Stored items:
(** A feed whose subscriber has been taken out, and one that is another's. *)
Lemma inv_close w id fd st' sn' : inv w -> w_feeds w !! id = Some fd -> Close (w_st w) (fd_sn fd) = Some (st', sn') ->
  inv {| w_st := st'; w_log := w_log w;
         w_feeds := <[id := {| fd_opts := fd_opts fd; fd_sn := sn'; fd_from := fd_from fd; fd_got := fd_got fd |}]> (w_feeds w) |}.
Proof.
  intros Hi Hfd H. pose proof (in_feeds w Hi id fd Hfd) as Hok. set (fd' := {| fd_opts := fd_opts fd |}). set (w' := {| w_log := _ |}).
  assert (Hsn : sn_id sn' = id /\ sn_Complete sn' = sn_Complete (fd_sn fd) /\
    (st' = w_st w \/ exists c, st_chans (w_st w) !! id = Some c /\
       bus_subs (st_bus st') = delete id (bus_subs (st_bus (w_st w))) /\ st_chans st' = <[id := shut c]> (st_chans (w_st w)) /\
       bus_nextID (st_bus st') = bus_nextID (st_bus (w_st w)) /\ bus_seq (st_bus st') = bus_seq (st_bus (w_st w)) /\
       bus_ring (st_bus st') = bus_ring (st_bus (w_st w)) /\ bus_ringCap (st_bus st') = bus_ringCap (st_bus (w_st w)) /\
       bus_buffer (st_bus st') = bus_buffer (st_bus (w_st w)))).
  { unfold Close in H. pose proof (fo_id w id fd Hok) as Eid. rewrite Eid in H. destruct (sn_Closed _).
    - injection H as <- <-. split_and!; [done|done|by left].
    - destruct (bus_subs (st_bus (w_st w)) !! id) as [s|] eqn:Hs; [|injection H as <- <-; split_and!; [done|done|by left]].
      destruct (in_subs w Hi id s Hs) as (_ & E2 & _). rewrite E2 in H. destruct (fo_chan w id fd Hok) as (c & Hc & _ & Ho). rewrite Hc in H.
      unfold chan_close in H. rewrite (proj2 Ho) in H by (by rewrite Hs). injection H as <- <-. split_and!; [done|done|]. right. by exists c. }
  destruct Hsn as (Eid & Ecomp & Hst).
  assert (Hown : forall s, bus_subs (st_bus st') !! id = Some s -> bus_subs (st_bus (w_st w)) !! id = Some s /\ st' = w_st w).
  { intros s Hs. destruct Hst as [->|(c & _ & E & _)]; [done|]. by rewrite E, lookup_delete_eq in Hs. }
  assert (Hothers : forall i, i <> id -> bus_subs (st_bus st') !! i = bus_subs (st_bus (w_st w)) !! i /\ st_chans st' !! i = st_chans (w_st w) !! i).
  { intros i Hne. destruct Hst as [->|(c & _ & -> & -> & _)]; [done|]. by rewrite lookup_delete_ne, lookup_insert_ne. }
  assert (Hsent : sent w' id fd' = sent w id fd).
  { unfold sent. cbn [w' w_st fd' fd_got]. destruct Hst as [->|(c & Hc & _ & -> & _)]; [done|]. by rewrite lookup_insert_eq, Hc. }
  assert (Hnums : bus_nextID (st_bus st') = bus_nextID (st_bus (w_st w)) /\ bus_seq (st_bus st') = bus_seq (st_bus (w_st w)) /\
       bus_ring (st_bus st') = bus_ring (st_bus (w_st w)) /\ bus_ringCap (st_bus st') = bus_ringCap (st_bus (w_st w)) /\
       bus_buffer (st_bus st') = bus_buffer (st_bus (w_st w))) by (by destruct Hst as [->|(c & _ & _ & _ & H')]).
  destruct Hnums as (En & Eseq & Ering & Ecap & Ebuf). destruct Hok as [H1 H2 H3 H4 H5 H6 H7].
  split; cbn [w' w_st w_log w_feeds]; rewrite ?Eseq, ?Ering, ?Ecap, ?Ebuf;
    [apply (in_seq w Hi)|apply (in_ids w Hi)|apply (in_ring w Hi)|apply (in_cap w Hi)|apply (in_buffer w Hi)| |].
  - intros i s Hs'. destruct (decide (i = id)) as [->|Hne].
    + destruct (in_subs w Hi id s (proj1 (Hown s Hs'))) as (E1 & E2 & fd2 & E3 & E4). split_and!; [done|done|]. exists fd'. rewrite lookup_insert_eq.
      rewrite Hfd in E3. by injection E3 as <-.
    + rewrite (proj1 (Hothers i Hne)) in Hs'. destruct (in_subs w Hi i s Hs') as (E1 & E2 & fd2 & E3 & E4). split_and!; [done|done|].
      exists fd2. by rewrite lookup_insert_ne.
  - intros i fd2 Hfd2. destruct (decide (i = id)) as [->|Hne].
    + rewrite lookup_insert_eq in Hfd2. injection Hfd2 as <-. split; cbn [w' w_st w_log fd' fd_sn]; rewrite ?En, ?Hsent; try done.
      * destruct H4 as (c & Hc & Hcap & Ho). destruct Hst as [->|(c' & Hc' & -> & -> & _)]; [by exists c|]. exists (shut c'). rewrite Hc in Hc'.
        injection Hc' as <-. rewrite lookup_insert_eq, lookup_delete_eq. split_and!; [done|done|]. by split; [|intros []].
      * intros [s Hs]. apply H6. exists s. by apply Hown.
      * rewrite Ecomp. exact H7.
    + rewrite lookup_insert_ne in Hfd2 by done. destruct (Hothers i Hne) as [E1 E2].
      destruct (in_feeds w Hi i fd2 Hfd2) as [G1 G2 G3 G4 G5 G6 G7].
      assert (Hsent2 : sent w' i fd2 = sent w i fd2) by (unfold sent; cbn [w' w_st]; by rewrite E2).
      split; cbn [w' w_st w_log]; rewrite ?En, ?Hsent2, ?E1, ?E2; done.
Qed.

---

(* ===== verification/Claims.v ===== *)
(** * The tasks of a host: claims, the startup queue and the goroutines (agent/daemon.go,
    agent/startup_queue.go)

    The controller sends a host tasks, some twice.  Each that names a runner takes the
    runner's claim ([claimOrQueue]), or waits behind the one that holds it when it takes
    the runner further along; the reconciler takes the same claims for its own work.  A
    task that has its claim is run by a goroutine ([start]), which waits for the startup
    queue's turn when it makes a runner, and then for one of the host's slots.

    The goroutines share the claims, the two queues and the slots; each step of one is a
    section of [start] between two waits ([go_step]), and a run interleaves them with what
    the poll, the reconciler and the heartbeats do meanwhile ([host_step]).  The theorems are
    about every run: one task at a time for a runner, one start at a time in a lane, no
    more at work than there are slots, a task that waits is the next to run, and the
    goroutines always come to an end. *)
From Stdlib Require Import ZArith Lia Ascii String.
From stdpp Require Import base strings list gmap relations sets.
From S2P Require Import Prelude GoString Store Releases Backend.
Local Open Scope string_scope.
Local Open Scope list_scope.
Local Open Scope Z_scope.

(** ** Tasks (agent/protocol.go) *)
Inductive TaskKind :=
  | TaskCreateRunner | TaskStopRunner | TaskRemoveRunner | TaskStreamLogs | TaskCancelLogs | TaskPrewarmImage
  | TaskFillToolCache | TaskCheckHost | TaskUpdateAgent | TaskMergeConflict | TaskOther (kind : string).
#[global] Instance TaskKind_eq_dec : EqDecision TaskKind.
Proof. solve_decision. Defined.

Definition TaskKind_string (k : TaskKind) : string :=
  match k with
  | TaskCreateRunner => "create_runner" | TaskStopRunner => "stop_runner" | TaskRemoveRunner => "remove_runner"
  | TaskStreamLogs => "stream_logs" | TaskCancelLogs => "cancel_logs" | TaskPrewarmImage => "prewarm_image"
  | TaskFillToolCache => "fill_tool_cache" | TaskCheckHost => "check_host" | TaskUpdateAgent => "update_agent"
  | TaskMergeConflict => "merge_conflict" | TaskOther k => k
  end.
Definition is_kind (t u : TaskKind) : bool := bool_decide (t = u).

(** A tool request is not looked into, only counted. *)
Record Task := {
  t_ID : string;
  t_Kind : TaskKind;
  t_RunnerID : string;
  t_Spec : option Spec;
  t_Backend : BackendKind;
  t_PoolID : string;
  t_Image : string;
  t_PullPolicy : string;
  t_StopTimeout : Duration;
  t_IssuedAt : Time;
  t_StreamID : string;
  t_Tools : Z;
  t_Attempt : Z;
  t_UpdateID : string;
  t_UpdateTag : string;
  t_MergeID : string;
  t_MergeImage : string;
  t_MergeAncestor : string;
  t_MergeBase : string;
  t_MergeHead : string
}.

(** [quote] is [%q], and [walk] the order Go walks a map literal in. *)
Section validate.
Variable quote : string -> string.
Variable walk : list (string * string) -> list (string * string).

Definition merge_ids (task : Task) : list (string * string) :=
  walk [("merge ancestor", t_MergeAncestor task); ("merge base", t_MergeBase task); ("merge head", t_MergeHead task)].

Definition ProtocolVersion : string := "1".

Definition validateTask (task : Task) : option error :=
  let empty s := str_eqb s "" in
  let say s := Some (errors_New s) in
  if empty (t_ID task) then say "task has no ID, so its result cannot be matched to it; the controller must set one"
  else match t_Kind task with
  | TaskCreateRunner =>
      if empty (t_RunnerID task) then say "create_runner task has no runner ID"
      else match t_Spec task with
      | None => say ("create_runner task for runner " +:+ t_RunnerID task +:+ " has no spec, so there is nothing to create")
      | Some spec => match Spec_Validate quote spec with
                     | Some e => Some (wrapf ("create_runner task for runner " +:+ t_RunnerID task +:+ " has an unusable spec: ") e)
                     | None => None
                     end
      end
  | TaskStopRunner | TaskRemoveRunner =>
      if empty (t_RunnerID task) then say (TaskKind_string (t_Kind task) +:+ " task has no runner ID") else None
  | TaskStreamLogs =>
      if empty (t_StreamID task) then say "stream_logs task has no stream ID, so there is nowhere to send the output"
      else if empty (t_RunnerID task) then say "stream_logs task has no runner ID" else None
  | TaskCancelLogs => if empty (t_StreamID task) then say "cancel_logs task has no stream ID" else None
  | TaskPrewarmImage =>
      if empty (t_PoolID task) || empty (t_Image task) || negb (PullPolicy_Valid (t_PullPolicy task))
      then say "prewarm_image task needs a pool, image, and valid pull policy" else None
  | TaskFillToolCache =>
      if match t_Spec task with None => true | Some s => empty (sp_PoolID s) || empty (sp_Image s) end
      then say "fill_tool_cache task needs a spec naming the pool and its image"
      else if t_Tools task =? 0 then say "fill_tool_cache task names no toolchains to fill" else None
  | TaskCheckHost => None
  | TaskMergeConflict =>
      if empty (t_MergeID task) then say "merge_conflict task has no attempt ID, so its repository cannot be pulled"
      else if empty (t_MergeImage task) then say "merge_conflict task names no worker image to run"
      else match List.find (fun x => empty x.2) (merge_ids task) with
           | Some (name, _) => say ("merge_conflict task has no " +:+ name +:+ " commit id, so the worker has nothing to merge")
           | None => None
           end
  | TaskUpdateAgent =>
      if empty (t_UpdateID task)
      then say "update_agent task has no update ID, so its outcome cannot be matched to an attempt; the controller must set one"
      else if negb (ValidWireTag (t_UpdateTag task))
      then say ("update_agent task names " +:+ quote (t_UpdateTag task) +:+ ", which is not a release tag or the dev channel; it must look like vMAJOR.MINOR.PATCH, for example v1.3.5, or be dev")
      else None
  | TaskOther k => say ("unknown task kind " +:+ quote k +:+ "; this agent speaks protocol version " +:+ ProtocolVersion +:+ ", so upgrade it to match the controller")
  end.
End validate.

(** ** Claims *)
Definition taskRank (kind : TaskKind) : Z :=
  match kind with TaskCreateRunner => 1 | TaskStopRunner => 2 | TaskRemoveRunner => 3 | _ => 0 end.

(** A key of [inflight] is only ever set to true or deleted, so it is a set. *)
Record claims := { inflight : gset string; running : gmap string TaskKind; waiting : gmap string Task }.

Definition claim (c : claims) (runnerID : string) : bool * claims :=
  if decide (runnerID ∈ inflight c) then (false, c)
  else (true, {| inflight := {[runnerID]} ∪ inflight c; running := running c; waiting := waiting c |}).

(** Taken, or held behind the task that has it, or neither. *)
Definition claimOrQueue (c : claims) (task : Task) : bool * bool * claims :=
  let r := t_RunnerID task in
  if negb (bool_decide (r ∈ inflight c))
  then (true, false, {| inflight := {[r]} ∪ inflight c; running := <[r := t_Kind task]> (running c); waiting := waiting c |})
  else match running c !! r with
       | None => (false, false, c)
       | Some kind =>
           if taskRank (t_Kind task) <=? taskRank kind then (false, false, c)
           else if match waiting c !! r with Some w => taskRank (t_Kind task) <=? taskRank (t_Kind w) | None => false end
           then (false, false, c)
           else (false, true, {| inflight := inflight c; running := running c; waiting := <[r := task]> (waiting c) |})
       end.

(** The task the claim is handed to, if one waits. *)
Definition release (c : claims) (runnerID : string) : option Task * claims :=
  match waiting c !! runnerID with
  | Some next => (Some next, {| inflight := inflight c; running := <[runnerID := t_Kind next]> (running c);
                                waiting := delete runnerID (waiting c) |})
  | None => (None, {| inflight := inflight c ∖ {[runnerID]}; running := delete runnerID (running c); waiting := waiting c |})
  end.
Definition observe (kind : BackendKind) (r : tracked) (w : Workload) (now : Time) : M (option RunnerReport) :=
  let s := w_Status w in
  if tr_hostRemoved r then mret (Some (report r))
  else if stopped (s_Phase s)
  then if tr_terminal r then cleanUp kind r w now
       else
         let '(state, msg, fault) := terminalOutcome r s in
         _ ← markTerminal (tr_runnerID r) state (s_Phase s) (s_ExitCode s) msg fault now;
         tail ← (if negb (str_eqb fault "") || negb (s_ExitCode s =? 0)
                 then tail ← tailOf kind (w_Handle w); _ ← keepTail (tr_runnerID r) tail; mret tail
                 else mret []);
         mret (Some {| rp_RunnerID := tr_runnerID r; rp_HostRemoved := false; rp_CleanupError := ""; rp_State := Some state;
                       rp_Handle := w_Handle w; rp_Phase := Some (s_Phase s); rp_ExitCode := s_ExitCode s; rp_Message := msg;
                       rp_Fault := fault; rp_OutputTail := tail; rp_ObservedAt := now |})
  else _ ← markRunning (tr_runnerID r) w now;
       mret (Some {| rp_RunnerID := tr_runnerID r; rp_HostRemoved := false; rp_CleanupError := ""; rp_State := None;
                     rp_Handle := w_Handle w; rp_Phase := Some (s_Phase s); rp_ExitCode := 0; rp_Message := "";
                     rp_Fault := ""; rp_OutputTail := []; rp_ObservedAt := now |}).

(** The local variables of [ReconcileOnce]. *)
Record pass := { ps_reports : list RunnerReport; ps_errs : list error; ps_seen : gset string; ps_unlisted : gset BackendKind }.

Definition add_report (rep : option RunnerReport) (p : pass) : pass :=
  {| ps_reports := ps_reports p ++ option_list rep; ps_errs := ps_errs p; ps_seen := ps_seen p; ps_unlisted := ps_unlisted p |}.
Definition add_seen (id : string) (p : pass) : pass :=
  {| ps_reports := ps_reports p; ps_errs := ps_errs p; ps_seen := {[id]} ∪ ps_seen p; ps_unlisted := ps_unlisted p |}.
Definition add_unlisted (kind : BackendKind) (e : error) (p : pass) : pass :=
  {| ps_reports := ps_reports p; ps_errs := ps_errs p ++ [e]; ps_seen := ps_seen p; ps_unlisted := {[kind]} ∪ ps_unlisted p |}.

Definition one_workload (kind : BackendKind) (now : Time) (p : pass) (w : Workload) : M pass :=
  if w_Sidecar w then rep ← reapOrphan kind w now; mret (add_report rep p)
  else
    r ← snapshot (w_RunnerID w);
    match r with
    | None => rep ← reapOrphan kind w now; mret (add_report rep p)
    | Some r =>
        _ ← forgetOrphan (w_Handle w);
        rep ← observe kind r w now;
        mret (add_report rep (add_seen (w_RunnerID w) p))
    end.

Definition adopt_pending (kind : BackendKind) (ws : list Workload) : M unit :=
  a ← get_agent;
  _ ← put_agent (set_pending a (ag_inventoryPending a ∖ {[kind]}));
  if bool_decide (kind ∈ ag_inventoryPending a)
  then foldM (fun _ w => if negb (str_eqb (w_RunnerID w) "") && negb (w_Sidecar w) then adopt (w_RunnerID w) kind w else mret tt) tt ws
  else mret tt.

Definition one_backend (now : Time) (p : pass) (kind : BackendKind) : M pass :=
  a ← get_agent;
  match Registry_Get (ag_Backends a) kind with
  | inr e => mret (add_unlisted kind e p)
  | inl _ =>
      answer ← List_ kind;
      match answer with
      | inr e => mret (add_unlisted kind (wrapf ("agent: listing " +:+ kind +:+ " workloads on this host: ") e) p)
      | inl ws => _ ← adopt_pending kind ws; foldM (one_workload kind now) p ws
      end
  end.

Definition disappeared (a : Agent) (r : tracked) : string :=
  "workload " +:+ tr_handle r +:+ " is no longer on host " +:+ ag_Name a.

▶ TASK BRIEF
Above are the lines; repeat exactly the ones from the line containing "quote (t_UpdateTag task)" down to the line containing "Definition claim (c", both inclusive.

▶ EXERCISE OUTPUT
      then say ("update_agent task names " +:+ quote (t_UpdateTag task) +:+ ", which is not a release tag or the dev channel; it must look like vMAJOR.MINOR.PATCH, for example v1.3.5, or be dev")
      else None
  | TaskOther k => say ("unknown task kind " +:+ quote k +:+ "; this agent speaks protocol version " +:+ ProtocolVersion +:+ ", so upgrade it to match the controller")
  end.
End validate.

(** ** Claims *)
Definition taskRank (kind : TaskKind) : Z :=
  match kind with TaskCreateRunner => 1 | TaskStopRunner => 2 | TaskRemoveRunner => 3 | _ => 0 end.

(** A key of [inflight] is only ever set to true or deleted, so it is a set. *)
Record claims := { inflight : gset string; running : gmap string TaskKind; waiting : gmap string Task }.

Definition claim (c : claims) (runnerID : string) : bool * claims :=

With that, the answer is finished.